Nothing outside the stretch is wanted. Repeat exactly the lines of the listing below from the one that contains "r)) else []" through the one that contains "(fits : R → Prop).", both ends included.

=== Material supplied ===

Definition delta_loop (fuel : nat) (compressionMethod : Z) (clock : nat -> Timing) (disk : gmap string bytes)
    (readfileList : list string) (n : nat) : M Delta unit :=
  for_each (seq 0 n) (delta_file fuel compressionMethod clock disk readfileList).

(** The loop of [main.cc] is the same without the report. *)
Definition main_file (fuel : nat) (disk : gmap string bytes) (readfileList : list string) (i : nat) : M System unit :=
  name ← lift (from_option_or OobRead (readfileList !! i));
  file ← lift (LoadChunkFile disk name);
  backup_file fuel (name, file).
End Delta.

(** ** [main] *)

(** What the surroundings give the programs: the options [getopt] finds, the
    directories, [std::sort] with [compareNat], the state the process starts
    from, the coefficients, the clocks, and fuel for the chunker. *)
Record World := mkWorld {
  argc : Z;
  argv0 : string;
  getopt : list (ascii * string);
  opendir : string -> directory;
  sort : list string -> list string;
  memory : Mem;
  disk_ : Fs;
  draws : Draws;
  clock : nat -> Timing;
  total_seconds : Z;
  last_meters : Meters;
  stamp : string;
  chunk_time : double;
  start_preSFTime : double;
  can_open_log : bool;
  chunk_info_log : Log;
  fuel_ : nat
}.

Inductive Exit :=
  | Usage (cout : list item)
  | Done (d : dataWrite) (cout : list item) (log : Log).

(** Up to the loop: the chunker, the method, the files (rewritten, when the
    type is [MTAR]) and their number. *)
Record Setup := mkSetup {
  su_chunkingType : Z;
  su_compressionMethod : Z;
  su_backupNum : Z;
  su_names : list string;
  su_disk : gmap string bytes;
  su_chunker : Chunker
}.

Definition set_up (w : World) (o : Options) : result Setup :=
  ct ← from_option_or Uninit (chunkingType o);
  c ← new_Chunker (s32 ct);
  cm ← from_option_or Uninit (compressionMethod_ o);
  let readfileList := sort w (traverse_dir nofilter (dirName o) (opendir w (dirName o)) []) in
  n ← from_option_or Uninit (backupNum o);
  r ← (if bool_decide (chunk_type_of_int (s32 ct) = Some MTAR)
       then MTar (fuel_ w) readfileList (Z.to_nat n) (files (disk_ w)) c
       else Ok (readfileList, files (disk_ w), c));
  Ok (mkSetup ct cm n r.1.1 r.1.2 r.2).

Definition start_system (HM : Method) (w : World) (u : Setup) : System :=
  mkSystem (su_chunker u)
    (new_Abs (new_dataWrite (memory w) (mkFs (su_disk u) (writable (disk_ w)))) new_ext).
(** C7: when the engine returns no transaction, [main] still writes the
    CSV (with no row) and the holdings-after file, prints the warnings,
    skips the PDF and ends without an exception. *)
Theorem C7_empty_tx (env : cli.Collaborators) (args : cli.Args) (tag : Z)
    (h : list Holding) (W : Weights) (after : list Holding) (residuals : Residuals) :
  cli.vol_pct_tag (cli.vol args) = Py.Ok tag ->
  cli.load_holdings env (cli.holdings args) = Py.Ok h ->
  cli.load_targets env tag = Py.Ok W ->
  cli.build_trades_and_afterholdings env h W (cli.cash_tol args) = ([], after, residuals) ->
  cli.main env args =
  (preamble args tag
     ++ [cli.WriteCsv cli.csv_header [] (cli.csv_out env);
         cli.Print ("CSV written: " ++ cli.csv_out env);
         cli.WriteHoldings after (cli.hold_after_out env);
         cli.Print ("Holdings-after written: " ++ cli.hold_after_out env)]
     ++ warnings residuals
     ++ [cli.Print "No trades; PDF skipped."],
   Py.Ok tt)
  /\ (forall ops, ~ In (cli.RenderPdf ops) (fst (cli.main env args))).
Proof.
  intros Htag Hh HW Hb.
  pose proof (main_run env args tag h W [] after residuals Htag Hh HW Hb) as Hmain.
  split; [exact Hmain|].
  intros ops. rewrite Hmain. cbn [fst]. intros H.
  apply in_app_or in H. destruct H as [H|H].
  { simpl in H. repeat destruct H as [H|H]; try discriminate; auto. }
  apply in_app_or in H. destruct H as [H|H].
  { simpl in H. repeat destruct H as [H|H]; try discriminate; auto. }
  apply in_app_or in H. destruct H as [H|H].
  { unfold warnings in H. apply in_map_iff in H. destruct H as (p & E & _). discriminate. }
  simpl in H. destruct H as [H|[]]. discriminate.
Qed.

(** A run on a portfolio that is on target: the specified engine emits
    no transaction. *)
Lemma C7_empty_tx_witness :
  cli.main Examples.env_on_target Examples.args =
  ([cli.Print "Target volatility: 8%";
    cli.LoadHoldings "data/holdings.csv";
    cli.LoadTargets 8;
    cli.WriteCsv cli.csv_header [] "output/PortfolioAnalytics2_Trades_2024-01-31.csv";
    cli.Print "CSV written: output/PortfolioAnalytics2_Trades_2024-01-31.csv";
    cli.WriteHoldings Examples.holdings "output/holdings_aftertrades_2024-01-31.csv";
    cli.Print "Holdings-after written: output/holdings_aftertrades_2024-01-31.csv";
    cli.Print "No trades; PDF skipped."],
   Py.Ok tt).
Proof.
  exact (proj1 (C7_empty_tx Examples.env_on_target Examples.args 8
                  Examples.holdings Examples.weights_on_target Examples.holdings []
                  ltac:(vm_compute; reflexivity) eq_refl eq_refl
                  ltac:(vm_compute; reflexivity))).
Defined.
(* ================================================================== *)
(** * The filter *)

Lemma should_forward_message_keywords (self : LineBot) (keywords : list str)
    (t : str) :
  OTHER_KEYWORDS (config self) = Some keywords ->
  exists b,
    should_forward_message self t = Ok b /\
    (b = true <->
     starts_with_ci t (START_KEYWORD (config self)) /\
     Forall (contains_ci t) keywords).
Proof.
  intros Hk. unfold should_forward_message. rewrite Hk.
  destruct (startswith (lower t) (lower (START_KEYWORD (config self))))
    eqn:Hstart; simpl.
  - eexists; split; [reflexivity|].
    rewrite forallb_forall, Forall_forall. split.
    + intros H. split; [apply startswith_prefix, Hstart|].
      intros k Hin. apply contains_infix, H, Hin.
    + intros [_ H] k Hin. apply contains_infix, H, Hin.
  - exists false. split; [reflexivity|]. split; [discriminate|].
    intros [H _]. apply startswith_prefix in H. congruence.
Qed.
(* ===== verification/Files.v ===== *)
(** * Files and logs of records

    A file as the durable components see it: its bytes and the position of the handle, with
    the operations of [std::fs::File] and [tokio::fs::File] they use.  A write beyond the
    end fills the gap with zeros.  Input and output errors are not modelled; a crash is the
    loss of everything behind some byte.

    The second part is shared by the write-ahead logs of cave-ha and cave-etcd: a log is a
    sequence of self-delimiting records, and a scan of a log cut at any byte finds exactly
    the records that are complete ([scan_cut]). *)

From S2P Require Import Prelude Bytes.

Record File : Type := mkFile { content : bytes; cursor : N }.
Definition fsize (f : File) : N := vlen (content f).

Definition seek_start (f : File) : File := mkFile (content f) 0.
Definition seek_end (f : File) : File := mkFile (content f) (fsize f).
(** [read_to_end] *)
Definition read_to_end (f : File) : bytes * File :=
  (drop (N.to_nat (cursor f)) (content f), mkFile (content f) (N.max (cursor f) (fsize f))).
(** [set_len] moves no handle. *)
Definition set_len (f : File) (n : N) : File :=
  mkFile (take (N.to_nat n) (content f ++ replicate (N.to_nat (n - fsize f)) 0)) (cursor f).
Definition write_all (f : File) (data : bytes) : File :=
  let padded := content f ++ replicate (N.to_nat (cursor f - fsize f)) 0 in
  mkFile (take (N.to_nat (cursor f)) padded ++ data ++ drop (N.to_nat (cursor f + vlen data)) padded)
    (cursor f + vlen data).

(** Writes at the end append. *)
Lemma write_at_end f data : cursor f = fsize f →
  write_all f data = mkFile (content f ++ data) (vlen (content f ++ data)).
Proof.
  intros Hc. unfold write_all. rewrite Hc, N.sub_diag. change (N.to_nat 0) with 0%nat. simpl replicate.
  rewrite app_nil_r. unfold fsize, vlen in *. rewrite Nat2N.id, firstn_all, drop_ge, app_nil_r by lia.
  f_equal. rewrite length_app. lia.
Qed.

(** [serde_json::to_vec] and [from_slice] at a type. *)
Class Json (A : Type) : Type := {
  to_json : A → bytes;
  from_json : bytes → option A
}.
Class JsonLaws (A : Type) `{!Json A} : Prop := {
  from_to_json a : from_json (to_json a) = Some a
}.
(** A serializer that meets the law, for evaluation: the bits of stdpp's encoding. *)
Definition BitsJson (A : Type) `{Countable A} : Json A :=
  {| to_json a := bits (encode a); from_json d := decode (unbits d) |}.
Lemma BitsJsonLaws (A : Type) `{Countable A} : @JsonLaws A (BitsJson A).
Proof. split. intros a. simpl. by rewrite unbits_bits, decode_encode. Qed.

(** ** Logs of records *)

(** What a loop finds at the front of the bytes left: a record of some size, an end (nothing,
    or less than a record), or an error. *)
Inductive Step (R E : Type) : Type :=
| Got (r : R) (size : N)
| Stop
| Fail (e : E).
Arguments Got {R E} _ _.
Arguments Stop {R E}.
Arguments Fail {R E} _.

Section Scan.
Context {R E : Type}.
(** The body of the loop, given the offset in the file and the bytes from there on. *)
Context (next : N → bytes → Step R E).

(** The loop; a record is not empty, so the bytes bound the number of rounds. *)
Fixpoint scan (fuel : nat) (offset : N) (buf : bytes) : result E (list R) :=
  match fuel with
  | O => Ok []
  | S fuel =>
      match next offset buf with
      | Got r size => let? rs := scan fuel (offset + size) (drop (N.to_nat size) buf) in Ok (r :: rs)
      | Stop => Ok []
      | Fail e => Err e
      end
  end.
Definition scan_all (buf : bytes) : result E (list R) := scan (S (length buf)) 0 buf.
End Scan.

Section Log.
Context {R : Type}.
(** The bytes of a record. *)
Context (frame : R → bytes).
Definition log_bytes (rs : list R) : bytes := mjoin (frame <$> rs).

Lemma log_bytes_cons r rs : log_bytes (r :: rs) = frame r ++ log_bytes rs.
Proof. done. Qed.
Lemma log_bytes_app rs rs' : log_bytes (rs ++ rs') = log_bytes rs ++ log_bytes rs'.
Proof. unfold log_bytes. rewrite fmap_app. by rewrite join_app. Qed.

(** The records of the log that end within its first [n] bytes. *)
Fixpoint complete (rs : list R) (n : nat) : list R :=
  match rs with
  | [] => []
  | r :: rs => if decide (length (frame r) ≤ n)%nat then r :: complete rs (n - length (frame r)) else []
  end.

Lemma complete_prefix rs n : complete rs n `prefix_of` rs.
Proof.
  revert n. induction rs as [|r rs IH]; intros n; [done|]. simpl. case_decide; [|apply prefix_nil].
  by apply prefix_cons.
Qed.
Lemma complete_all rs n : (length (log_bytes rs) ≤ n)%nat → complete rs n = rs.
Proof.
  revert n. induction rs as [|r rs IH]; intros n; [done|]. rewrite log_bytes_cons, length_app. simpl. intros Hn.
  rewrite decide_True by lia. by rewrite IH by lia.
Qed.
(** Records appended behind those that are complete. *)
Lemma complete_keeps rs rs' n :
  (length (log_bytes rs) ≤ n)%nat → rs `prefix_of` complete (rs ++ rs') n.
Proof.
  revert n. induction rs as [|r rs IH]; intros n; [intros _; apply prefix_nil|].
  rewrite log_bytes_cons, length_app. intros Hn. simpl. rewrite decide_True by lia.
  apply prefix_cons, IH. lia.
Qed.
(** All but the record cut by the crash are complete. *)
Lemma complete_bytes rs n : (length (log_bytes (complete rs n)) ≤ n)%nat.
Proof.
  revert n. induction rs as [|r rs IH]; intros n; [simpl; lia|]. simpl. case_decide; [|simpl; lia].
  rewrite log_bytes_cons, length_app. specialize (IH (n - length (frame r))%nat). lia.
Qed.
Lemma complete_take rs n : take (length (log_bytes (complete rs n))) (take n (log_bytes rs)) = log_bytes (complete rs n).
Proof.
  revert n. induction rs as [|r rs IH]; intros n; [done|]. simpl. case_decide as Hd; [|done].
  rewrite !log_bytes_cons, length_app, take_app. rewrite (take_ge (frame r)) by lia.
  rewrite take_app. rewrite (take_ge (frame r)) by lia. f_equal.
  rewrite Nat.add_comm, Nat.add_sub. apply IH.
Qed.

(** What the body of a scan is to do: take a whole record off the front, and stop at the
    torn beginning of one. *)
Context {E Q : Type} (next : N → bytes → Step Q E) (view : R → Q) (fits : R → Prop).
Context (next_frame : ∀ off r rest, fits r → next off (frame r ++ rest) = Got (view r) (vlen (frame r))).
Context (next_torn : ∀ off r n, fits r → (n < length (frame r))%nat → next off (take n (frame r)) = Stop).
Context (next_nil : ∀ off, next off [] = Stop).

Lemma scan_cut rs n off fuel :
  Forall fits rs → (length (take n (log_bytes rs)) < fuel)%nat →
  scan next fuel off (take n (log_bytes rs)) = Ok (view <$> complete rs n).
Proof.
  intros Hf. revert n off fuel. induction Hf as [|r rs Hr _ IH]; intros n off [|fuel] Hl; try lia.
  - unfold log_bytes. simpl mjoin. rewrite take_nil. cbn [scan]. by rewrite next_nil.
  - rewrite log_bytes_cons in *. cbn [scan complete].
    assert (Hpos : (0 < length (frame r))%nat).
    { destruct (frame r) eqn:Hfr; [|simpl; lia]. pose proof (next_frame off r [] Hr) as Hn.
      rewrite Hfr in Hn. simpl in Hn. by rewrite next_nil in Hn. }
    case_decide as Hd.
    + rewrite take_app, (take_ge (frame r)) in Hl |- * by lia. rewrite next_frame by done.
      unfold vlen. rewrite Nat2N.id, drop_app_length. rewrite length_app in Hl. rewrite IH by lia. done.
    + rewrite take_app_le, next_torn by (done || lia). done.
Qed.

Lemma scan_all_cut rs n : Forall fits rs → scan_all next (take n (log_bytes rs)) = Ok (view <$> complete rs n).
Proof. intros Hf. apply scan_cut; [done|lia]. Qed.
Lemma scan_all_log rs : Forall fits rs → scan_all next (log_bytes rs) = Ok (view <$> rs).
Proof.
  intros Hf. rewrite <- (firstn_all (log_bytes rs)), scan_all_cut by done. by rewrite complete_all.
Qed.
End Log.
(* ===== verification/KernelBreaker.v ===== *)
(** * The circuit breaker of cave-kernel

    [crates/core/cave-kernel/src/circuitbreaker.rs]: the state machine
    Closed → Open → HalfOpen, its sliding window, and the registry of one breaker per key.

    An [Instant] is a number of nanoseconds and [saturating_duration_since] the truncated
    difference.  A method that takes [&self] and locks the inner state is a function of that
    state; [None] is a panic of its [expect].  Failure rates are [f64] divisions (Float.v).
    The methods without [_at] pass the present instant to the ones with it. *)

From S2P Require Import Prelude Bytes Float.

Inductive BreakerState : Set := Closed | Open | HalfOpen.
Inductive WindowKind : Set := Count (n : usize) | Time (d : N).
Inductive TripCondition : Set :=
| WindowedRate (failure_rate_threshold : f64) (minimum_calls : usize)
| Consecutive (failure_count success_count : N).
Record BreakerConfig : Set := mkBreakerConfig {
  window : WindowKind;
  trip : TripCondition;
  reset_timeout : N;
  half_open_permitted : usize
}.
#[export] Instance BreakerState_eq_dec : EqDecision BreakerState.
Proof. solve_decision. Defined.

Module BreakerConfig.

Definition f64_one : f64 := f64_of_N 1.
(** [None]: an assertion fails. *)
Definition new (w : WindowKind) (threshold : f64) (minimum_calls : usize) (reset : N) : option BreakerConfig :=
  if negb (f64_le f64_zero threshold && f64_le threshold f64_one) then None
  else if minimum_calls =? 0 then None
  else Some (mkBreakerConfig w (WindowedRate threshold minimum_calls) reset 1).
Definition consecutive (failure_count success_count reset : N) : option BreakerConfig :=
  if failure_count =? 0 then None
  else if success_count =? 0 then None
  else Some (mkBreakerConfig (Count failure_count) (Consecutive failure_count success_count) reset success_count).
Definition with_half_open_permitted (c : BreakerConfig) (n : usize) : option BreakerConfig :=
  if n =? 0 then None else Some (mkBreakerConfig (window c) (trip c) (reset_timeout c) n).
Definition failure_rate_threshold (c : BreakerConfig) : f64 :=
  match trip c with WindowedRate t _ => t | Consecutive _ _ => f64_one end.
Definition minimum_calls (c : BreakerConfig) : usize :=
  match trip c with WindowedRate _ n => n | Consecutive n _ => n end.

End BreakerConfig.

===

• _Written solution_
  | r :: rs => if decide (length (frame r) ≤ n)%nat then r :: complete rs (n - length (frame r)) else []
  end.

Lemma complete_prefix rs n : complete rs n `prefix_of` rs.
Proof.
  revert n. induction rs as [|r rs IH]; intros n; [done|]. simpl. case_decide; [|apply prefix_nil].
  by apply prefix_cons.
Qed.
Lemma complete_all rs n : (length (log_bytes rs) ≤ n)%nat → complete rs n = rs.
Proof.
  revert n. induction rs as [|r rs IH]; intros n; [done|]. rewrite log_bytes_cons, length_app. simpl. intros Hn.
  rewrite decide_True by lia. by rewrite IH by lia.
Qed.
(** Records appended behind those that are complete. *)
Lemma complete_keeps rs rs' n :
  (length (log_bytes rs) ≤ n)%nat → rs `prefix_of` complete (rs ++ rs') n.
Proof.
  revert n. induction rs as [|r rs IH]; intros n; [intros _; apply prefix_nil|].
  rewrite log_bytes_cons, length_app. intros Hn. simpl. rewrite decide_True by lia.
  apply prefix_cons, IH. lia.
Qed.
(** All but the record cut by the crash are complete. *)
Lemma complete_bytes rs n : (length (log_bytes (complete rs n)) ≤ n)%nat.
Proof.
  revert n. induction rs as [|r rs IH]; intros n; [simpl; lia|]. simpl. case_decide; [|simpl; lia].
  rewrite log_bytes_cons, length_app. specialize (IH (n - length (frame r))%nat). lia.
Qed.
Lemma complete_take rs n : take (length (log_bytes (complete rs n))) (take n (log_bytes rs)) = log_bytes (complete rs n).
Proof.
  revert n. induction rs as [|r rs IH]; intros n; [done|]. simpl. case_decide as Hd; [|done].
  rewrite !log_bytes_cons, length_app, take_app. rewrite (take_ge (frame r)) by lia.
  rewrite take_app. rewrite (take_ge (frame r)) by lia. f_equal.
  rewrite Nat.add_comm, Nat.add_sub. apply IH.
Qed.

(** What the body of a scan is to do: take a whole record off the front, and stop at the
    torn beginning of one. *)
Context {E Q : Type} (next : N → bytes → Step Q E) (view : R → Q) (fits : R → Prop).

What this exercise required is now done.